Our work thereby advances the literature in three ways. Theoretically, we develop the notion of a diffusion network and conceptualize how scientific innovations are variably adapted throughout their growth trajectory. Our methodological contribution is to develop an approach that bridges the gap between computational analysis of network properties and the interpretative analysis of meaning (cf. Pachucki and Breiger, 2010). Finally, our substantive contribution is to show that the spread of scientific ideas entails a complex process of translation in which scholarly communities emerge as meso-level mediators, cultivating divergent interpretations of the diffusing idea in line with the different research projects in which they are engaged. During this process, some scholars—brokers and leaders—perform key roles in translating and introducing the new scientific idea into their circles and across academic boundaries. The case thereby illustrates that in the social world, meaning-making and complexity are entangled and co-evolving phenomena, calling for approaches capable of taking both into account.

References
Collins, H.M. 1983. The sociology of scientific knowledge: studies of contemporary science. Annu. Rev. Sociol., 9 (1983), pp. 265-285.

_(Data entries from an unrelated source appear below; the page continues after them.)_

(* ===== verification/Bootstrap.v ===== *)
(** * Start of the daemon
      (main.go, internal/app/app_bootstrap.go)

    The application is built by a chain of methods, each of which does nothing
    once [err] is set.  The configuration is one object that the components
    share: what the chain changes in it ([set_config]) changes for those that
    were built before.  The database, the network and the MCP server are the
    interface [Startup]; the other constructors are those of the components.
    The result is an application of [AppLoop]. *)

From S2P Require Import Prelude GoStrings GoFloat GoNumbers Config Blackout ConfigLoad OS UserFilter CgroupBase CgroupProcess CgroupLimits StateBase Recorder CollectorBase Collector Bench Prometheus PrometheusFacts Decision Limits Collect ControlCycle Reload Lift ReloadFacts Frame AppLoop AppFacts.

#[local] Open Scope Z_scope.

(** [NewDatabaseManager], [CleanupOldData], the dial of [checkPortAvailable]
    (is there somebody?), [mcp.NewServer] and its [Start]. *)
Class Startup (W : Type) := {
  db_NewDatabaseManager : string -> ST W (option error);
  db_CleanupOldData : Z -> ST W (result Z);
  net_DialTimeout : string -> Z -> ST W bool;
  mcp_NewServer : ST W (option error);
  mcp_Start : ST W (option error)
}.

Record Builder `{RE : Regexp} := mkBuilder {
  b_cfg : Config;
  b_configPath : string;
  b_err : option error;
  b_cgroupMgr : option Manager;
  b_collector : option Collector;
  b_dbManager : bool;
  b_exporter : option Exporter;
  b_stateManager : option StateManager;
  b_configWatcher : option Watcher;
  b_mcpServer : bool
}.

Crane D. 1972, Invisible Colleges: Diffusion of Knowledge in Scientific Communities. University of Chicago Press, Chicago.
Fisher, W.R. 1987 Human Communication as Narration: Toward a Philosophy of Reason, Value, and Action. University of South Carolina Press, Columbia (1987)
Latour, B., 1984. The powers of association. Sociol. Rev., 32 (1984), pp. 264-280
Granovetter, M.S, 1973. The strength of weak ties. Am. J. Sociol., 78 (1973), pp. 1360-1380.
Pachucki M.A, and Breiger R.L, 2010. Cultural holes: beyond relationality in social networks and culture. Annu. Rev. Sociol., 36 (2010), pp. 205-224.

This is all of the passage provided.